Having regard to Title II of Protocol I of the Treaty of Lisbon regarding the promotion of effective and regular interparliamentary cooperation within the Union;
Cognisant of the new powers and instruments foreseen by the Treaty of Lisbon for the European Union (EU) institutions in the area of foreign, security and defence policy; being aware that the new instruments create better opportunities for the Union to wield international influence commensurate with its political and economic weight;
Conscious of the multi-layered decision-making process in the areas of Common Foreign and Security Policy (CFSP) and Common Security and Defence Policy (CSDP); being aware that effective implementation of these policies must involve numerous policy actors at both the EU and national levels; conscious of the responsibility to engage in parliamentary scrutiny and advance interparliamentary cooperation in the areas of CFSP and CSDP;
Taking into account the fast-changing geopolitical environment and the increasing importance of new foreign and security policy challenges such as climate change, transnational crime and terrorism, maritime piracy, security of energy supply, cyber-attacks, pandemics, as well as fragile and failing states and the proliferation of WMDs and conventional weapons;
Aware that the evolution of the international geopolitical scenario has highlighted the central role of Parliaments which are at the core of global decision making with respect to crises and conflicts;
CFSP: Conflict in Syria
CFSP: developing a Comprehensive Approach
CFSP and the external dimension of the EU’s energy policy
CFSP and the European Neighbourhood Policy
Review of the European Security Strategy
CFSP/CSDP: towards the December European Council
The future work of the Inter-Parliamentary Conference
The future work of the AHRC
ANNEX 1 – PROCEEDINGS OF THE INTER-PARLIAMENTARY CONFERENCE
The Inter-Parliamentary Conference for the Common Foreign and Security Policy (CFSP) and the Common Security and Defence Policy (CSDP) took place on 4-6 September 2013 in the Seimas of the Republic of Lithuania in Vilnius.

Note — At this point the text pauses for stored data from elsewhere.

(** C24: parsing an integer agrees with reading its text in unbounded integers: an
    optional sign and at least one digit of the base, in the range of the type.
    Every other text makes [FromString] throw and [TryFromString] return false; only
    the text of [-2^63] at a signed 64-bit type is undefined behaviour. *)
Theorem IntFromString_correct t base cs :
  word_width (width t) = true → 1 < base < 17 →
  (∀ v, IntFromString t base cs = Ret v ↔
     int_value (is_signed t) base cs = Some v ∧ in_type t v = true ∧ v ≠ - 2 ^ 63) ∧
  (∀ v, TryIntFromString t base cs = Ret (Some v) ↔ IntFromString t base cs = Ret v) ∧
  (TryIntFromString t base cs = Ret None ↔ is_throw (IntFromString t base cs)) ∧
  (∀ f, IntFromString t base cs = Fail f →
     is_throw (IntFromString t base cs) ∨
     f = Undef UOverflow ∧ int_value (is_signed t) base cs = Some (- 2 ^ 63) ∧ in_type t (- 2 ^ 63) = true).
Proof.
  intros Ht Hb. pose proof (IntFromString_spec t base cs Ht Hb) as Hspec.
  assert (match TIntParser_Parse (is_signed t) base (bounds t) cs with
          | Ret (inl e) => is_throw (IntFromString t base cs)
          | Ret (inr v) => IntFromString t base cs = Ret v
          | Fail f => IntFromString t base cs = Fail f
          end) as Hparse.
  { unfold IntFromString, is_throw, ThrowParseError.
    destruct (TIntParser_Parse _ _ _ _) as [[[[] pos]|v]|f]; cbn; eauto. }
  unfold TryIntFromString. split_and!.
  - intros v. destruct (int_value (is_signed t) base cs) as [w|].
    + rewrite Hspec. destruct (in_type t w) eqn:Hw; [destruct (Z.eqb_spec w (- 2 ^ 63))|];
        (split; [congruence || intros [= <-]; done|intros ([= <-] & ? & ?); congruence]).
    + destruct Hspec as [e He]. rewrite He. naive_solver.
  - intros v. destruct (TIntParser_Parse _ _ _ _) as [[e|w]|f]; cbn.
    + destruct Hparse as [e' ->]. naive_solver.
    + rewrite Hparse. naive_solver.
    + rewrite Hparse. naive_solver.
  - destruct (TIntParser_Parse _ _ _ _) as [[e|w]|f] eqn:Hp; cbn.
    + done.
    + rewrite Hparse. unfold is_throw. naive_solver.
    + apply TIntParser_Parse_Fail in Hp as ->; [|done..]. rewrite Hparse. unfold is_throw. naive_solver.
  - intros f Hf. destruct (int_value (is_signed t) base cs) as [w|]; [|by left].
    rewrite Hf in Hspec. destruct (in_type t w) eqn:Hw; [|injection Hspec as ->; left; rewrite Hf; by eexists].
    destruct (Z.eqb_spec w (- 2 ^ 63)) as [->|]; [|done]. injection Hspec as ->. by right.
Qed.

Lemma IntFromString_correct_witness :
  word_width (width t_int) = true ∧ 1 < 10 < 17 ∧
  IntFromString t_int 10 (STRINGBUF "-17") = Ret (- 17).
Proof.
  split_and!; [done|lia|lia|].
  apply (proj1 (IntFromString_correct t_int 10 (STRINGBUF "-17") eq_refl ltac:(lia))).
  split_and!; [reflexivity|reflexivity|lia].
Defined.

(** C33: printing and parsing an integer of any type and base is a round trip: with
    a buffer that holds the digits and a sign the text of a value parses to the
    value.  The one value without a text is [-2^63], whose negation overflows. *)
Theorem FormatInt_roundtrip t base v len :
  word_width (width t) = true → 1 < base < 17 → in_type t v = true → 0 < len →
  Z.abs v < base ^ (len - 1) →
  if v =? - 2 ^ 63
  then FormatInt (is_signed t) base v len = Fail (Undef UOverflow)
  else ∃ cs, FormatInt (is_signed t) base v len = Ret cs ∧ IntFromString t base cs = Ret v.
Proof.
  intros Ht Hb Hin Hlen Habs. destruct (Z.eqb_spec v (- 2 ^ 63)) as [->|Hv].
  - destruct (bounds_range t Ht) as (_ & _ & Hu). unfold in_type in Hin. unfold FormatInt.
    destruct (is_signed t); [|rewrite Hu in Hin by done; done].
    cbn -[Z.pow]. assert (1 < len) as Hl.
    { destruct (Z.eq_dec len 1) as [->|]; [|lia]. change (base ^ (1 - 1)) with 1 in Habs. lia. }
    rewrite (proj2 (ensure_Ret _ _)) by (apply Z.leb_le; lia). reflexivity.
  - destruct (FormatInt_spec t base v len Hb Ht Hin Hv Hlen Habs) as (cs & Hf & Hval & _).
    exists cs. split; [done|]. pose proof (IntFromString_spec t base cs Ht Hb) as Hs.
    rewrite Hval, Hin in Hs. by rewrite (proj2 (Z.eqb_neq _ _)) in Hs.
Qed.

Lemma FormatInt_roundtrip_witness :
  in_type t_int (- 254) = true ∧
  ∃ cs, FormatInt true 16 (- 254) 4 = Ret cs ∧ IntFromString t_int 16 cs = Ret (- 254).
Proof.
  split; [reflexivity|].
  apply (FormatInt_roundtrip t_int 16 (- 254) 4); [reflexivity|lia|reflexivity|lia|reflexivity].
Defined.

(** The text [operator<<] writes for an [int] or an [ui64], and what it parses to. *)
Lemma int_text_ui64 v : 0 ≤ v < 2 ^ 64 →
  ∃ cs, int_text t_ui64 v = Ret cs ∧ IntFromString t_ui64 10 cs = Ret v ∧
    Forall (λ c, c = chr "-" ∨ 48 ≤ c < 128) cs ∧ cs ≠ [].
Proof.
  intros Hv. unfold int_text. assert (in_type t_ui64 v = true) as Hin.
  { unfold in_type. cbn. apply andb_true_iff. split; apply Z.leb_le; lia. }
  destruct (FormatInt_spec t_ui64 10 v 64 ltac:(lia) eq_refl Hin ltac:(lia) ltac:(lia)) as (cs & Hf & Hval & Hc & Hne).
  { assert (2 ^ 64 < 10 ^ (64 - 1)) by done. lia. }
  exists cs. split_and!; [exact Hf| |done|done].
  pose proof (IntFromString_spec t_ui64 10 cs eq_refl ltac:(lia)) as Hs.
  rewrite Hval, Hin in Hs. by rewrite (proj2 (Z.eqb_neq _ _)) in Hs by lia.
Qed.

(** The same characters stand for a value that is both an [int] and an [ui64]. *)
Lemma int_text_nonneg v : 0 ≤ v < 2 ^ 31 → int_text t_int v = int_text t_ui64 v.
Proof. intros Hv. unfold int_text, FormatInt. cbn. by destruct (Z.ltb_spec v 0); [lia|]. Qed.

(** ** Floating point numbers *)

(** The first position of a character. *)
Fixpoint find_char (c : Z) (cs : TString) : option nat :=
  match cs with
  | [] => None
  | x :: cs => if x =? c then Some O else S <$> find_char c cs
  end.

(** [while (point < c && *c == '0') --c] *)
Fixpoint skip_zeros (buf : TString) (point c : nat) : nat :=
  match c with
  | O => O
  | S c' => if (point <? c)%nat && (default 0 (buf !! c) =? chr "0") then skip_zeros buf point c' else c
  end.

(** [FixZeros]: the zeros at the end of the fraction are dropped, and its point when
    no digit is left. *)
Definition FixZeros (buf : TString) : TString :=
  match find_char (chr ".") buf with
  | None => buf
  | Some point =>
      let exp := match find_char (chr "e") (drop point buf) with
                 | Some k => (point + k)%nat | None => length buf end in
      let c := skip_zeros buf point (exp - 1) in
      let kept := if default 0 (buf !! c) =? chr "." then c else S c in
      take kept buf ++ drop exp buf
  end.

(** [FixEnd]: an exponent has at least two digits. *)
Definition FixEnd (buf : TString) : TString :=
  let len := length buf in
  if (2 <? len)%nat then
    let sign := default 0 (buf !! (len - 2)%nat) in
    if (sign =? chr "-") || (sign =? chr "+")
    then take (len - 1) buf ++ chr "0" :: drop (len - 1) buf
    else buf
  else buf.

Inductive EFloatToStringMode : Type :=
| PREC_AUTO | PREC_NDIGITS | PREC_POINT_DIGITS | PREC_POINT_DIGITS_STRIP_ZEROES.

(** The double-conversion library, as the file uses it: [StringToDouble] of the
    converter [StrToD] builds gives the number and how many characters it took; the
    conversions of [ToStringConverterNoPad] give [None] when they fail. *)
Class DoubleConversion (D : Type) := {
  StringToDouble : TString → D * Z;
  ToPrecision : D → Z → option TString;
  ToFixed : D → Z → option TString;
  ToShortest : D → option TString;
  kMinPrecisionDigits : Z;
  kMaxPrecisionDigits : Z;
}.

Section Float.
  Context {D : Type} `{!DoubleConversion D}.

(** [StrToD(b, e, &se)]: the number and [se - b]. *)
Definition StrToD (cs : TString) : D * Z := StringToDouble cs.

(** [TryFromStringImpl<double>] *)
Definition TryFromString_double (cs : TString) : option D :=
  if vsize cs =? 0 then None
  else let r := StrToD cs in if r.2 =? vsize cs then Some r.1 else None.

(** [ClampVal] *)
Definition ClampVal (val min max : Z) : Z :=
  if val <? min then min else if max <? val then max else val.

(** [DoDtoa] *)
Definition DoDtoa (d : D) (prec : Z) : outcome TString :=
  match ToPrecision d prec with
  | Some buf => Ret (FixEnd (FixZeros buf))
  | None => Fail (Abort VConversion)
  end.

(** [FloatToString(double, ...)] in the mode [PREC_AUTO]. *)
Definition FloatToString_auto (t : D) : outcome TString :=
  match ToShortest t with
  | Some buf => Ret (FixEnd buf)
  | None => Fail (Abort VConversion)
  end.

(** [FloatToString(double, buf, len, mode, ndigits)] *)
Definition FloatToString (t : D) (mode : EFloatToStringMode) (ndigits : Z) : outcome TString :=
  match mode with
  | PREC_NDIGITS => DoDtoa t (ClampVal ndigits kMinPrecisionDigits kMaxPrecisionDigits)
  | PREC_AUTO => FloatToString_auto t
  | PREC_POINT_DIGITS | PREC_POINT_DIGITS_STRIP_ZEROES =>
      match ToFixed t ndigits with
      | None => FloatToString_auto t
      | Some buf =>
          Ret (match mode with PREC_POINT_DIGITS_STRIP_ZEROES => FixZeros buf | _ => buf end)
      end
  end.

End Float.

Example FixZeros_fraction : FixZeros (STRINGBUF "12.3400e+5") = STRINGBUF "12.34e+5".
Proof. reflexivity. Qed.
Example FixZeros_point : FixZeros (STRINGBUF "12.000") = STRINGBUF "12".
Proof. reflexivity. Qed.
Example FixEnd_exponent : FixEnd (STRINGBUF "1e+5") = STRINGBUF "1e+05".
Proof. reflexivity. Qed.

The Inter-Parliamentary Conference was opened by the hosts Prof. Benediktas JUODKA, Chair of the Committee on Foreign Affairs, and Mr Artūras PAULAUSKAS, Chair of the Committee on National Security and Defence of the Republic of Lithuania. Participants were welcomed by H.E. Dalia GRYBAUSKAITĖ, President of the Republic of Lithuania, Dr Vydas GEDVILAS, Speaker of the Seimas of the Republic of Lithuania, and Mr Elmar BROK, Chair of the Committee on Foreign Affairs of the European Parliament.
Debates focused on the following items: Promoting democracy in a wider Europe: ideas and instruments (keynote speaker Mr Linas LINKEVIČIUS, Minister of Foreign Affairs of the Republic of Lithuania), Towards December European Council: Lithuania’s priorities (keynote speaker Mr Juozas OLEKAS, Minister of Defence of the Republic of Lithuania), EU Priorities and Strategies of the CFSP and CSDP (keynote speaker Baroness Catherine ASHTON, High Representative of the Union for Foreign Affairs and Security Policy, Vice-President of the European Commission (HR/VP)), and Future of EU-NATO Cooperation (keynote speaker Mr Anders Fogh RASMUSSEN, NATO Secretary General).
In addition, two thematic workshops were held on: Bridging the gap between EU capabilities and ambitions: towards December European Council and Eastern Partnership and its strategic importance to the European Union. Results of the two workshops were presented to all participants of the Inter-Parliamentary Conference by rapporteurs Mr Pat BREEN, Chair of the Joint Committee on Foreign Affairs and Trade of the Irish Houses of the Oireachtas, and Mr Ioannis KEFALOGIANNIS, Member of the Standing Committee on National Defence and Foreign Affairs of the Hellenic Parliament.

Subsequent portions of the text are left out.